--- Problem description ---
Your answer should consist of every line in the records that holds "forallb".

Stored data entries
══════════

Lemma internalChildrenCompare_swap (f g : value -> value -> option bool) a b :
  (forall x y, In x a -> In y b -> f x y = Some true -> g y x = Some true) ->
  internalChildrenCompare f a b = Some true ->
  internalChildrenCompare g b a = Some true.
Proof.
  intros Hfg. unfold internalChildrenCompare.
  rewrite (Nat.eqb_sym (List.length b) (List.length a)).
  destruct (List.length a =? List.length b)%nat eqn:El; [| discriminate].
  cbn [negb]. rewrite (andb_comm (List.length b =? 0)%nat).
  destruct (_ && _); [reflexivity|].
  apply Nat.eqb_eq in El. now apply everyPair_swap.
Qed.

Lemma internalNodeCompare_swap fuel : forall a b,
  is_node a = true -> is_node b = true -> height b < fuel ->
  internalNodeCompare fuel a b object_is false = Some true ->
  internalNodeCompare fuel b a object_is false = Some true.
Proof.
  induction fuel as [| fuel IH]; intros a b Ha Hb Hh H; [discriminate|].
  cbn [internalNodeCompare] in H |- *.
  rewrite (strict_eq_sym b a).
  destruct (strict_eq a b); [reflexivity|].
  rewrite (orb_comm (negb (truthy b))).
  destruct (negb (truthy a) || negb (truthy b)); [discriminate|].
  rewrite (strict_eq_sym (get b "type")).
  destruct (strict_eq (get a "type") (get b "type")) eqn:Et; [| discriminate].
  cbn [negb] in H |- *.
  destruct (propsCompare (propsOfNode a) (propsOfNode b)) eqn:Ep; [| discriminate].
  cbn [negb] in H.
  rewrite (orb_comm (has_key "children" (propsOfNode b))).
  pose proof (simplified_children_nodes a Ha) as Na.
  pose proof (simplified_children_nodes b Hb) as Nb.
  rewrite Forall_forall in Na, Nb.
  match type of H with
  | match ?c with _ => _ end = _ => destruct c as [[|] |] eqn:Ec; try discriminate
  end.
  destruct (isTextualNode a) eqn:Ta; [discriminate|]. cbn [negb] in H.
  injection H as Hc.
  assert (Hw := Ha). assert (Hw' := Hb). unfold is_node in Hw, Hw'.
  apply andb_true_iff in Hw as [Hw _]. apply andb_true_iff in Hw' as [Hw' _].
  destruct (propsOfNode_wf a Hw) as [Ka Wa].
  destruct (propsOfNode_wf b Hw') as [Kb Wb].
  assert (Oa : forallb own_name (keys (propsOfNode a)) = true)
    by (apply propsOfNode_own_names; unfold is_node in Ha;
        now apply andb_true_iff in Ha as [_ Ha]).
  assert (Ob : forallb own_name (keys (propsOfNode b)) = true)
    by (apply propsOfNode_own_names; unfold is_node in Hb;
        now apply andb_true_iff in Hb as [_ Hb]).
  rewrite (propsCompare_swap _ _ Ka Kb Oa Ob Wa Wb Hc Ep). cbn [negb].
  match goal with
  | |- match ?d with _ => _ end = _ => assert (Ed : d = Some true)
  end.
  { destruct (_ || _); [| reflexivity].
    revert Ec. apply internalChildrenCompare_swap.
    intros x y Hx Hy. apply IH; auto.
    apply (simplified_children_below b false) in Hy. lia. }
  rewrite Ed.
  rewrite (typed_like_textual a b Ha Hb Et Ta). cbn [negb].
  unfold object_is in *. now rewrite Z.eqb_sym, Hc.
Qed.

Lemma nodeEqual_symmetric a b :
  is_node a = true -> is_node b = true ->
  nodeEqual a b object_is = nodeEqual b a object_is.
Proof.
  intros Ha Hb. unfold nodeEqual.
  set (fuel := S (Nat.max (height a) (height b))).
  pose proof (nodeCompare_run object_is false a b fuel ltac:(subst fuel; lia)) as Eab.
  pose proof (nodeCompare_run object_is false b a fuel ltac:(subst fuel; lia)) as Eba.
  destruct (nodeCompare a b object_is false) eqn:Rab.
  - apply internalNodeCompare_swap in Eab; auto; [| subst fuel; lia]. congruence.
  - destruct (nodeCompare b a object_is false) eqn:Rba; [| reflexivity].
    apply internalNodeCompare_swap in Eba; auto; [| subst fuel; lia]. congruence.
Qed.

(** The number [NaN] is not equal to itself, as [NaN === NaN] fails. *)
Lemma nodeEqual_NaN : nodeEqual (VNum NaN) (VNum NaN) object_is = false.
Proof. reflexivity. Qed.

══════════

--- Reply ---
  assert (Oa : forallb own_name (keys (propsOfNode a)) = true)
  assert (Ob : forallb own_name (keys (propsOfNode b)) = true)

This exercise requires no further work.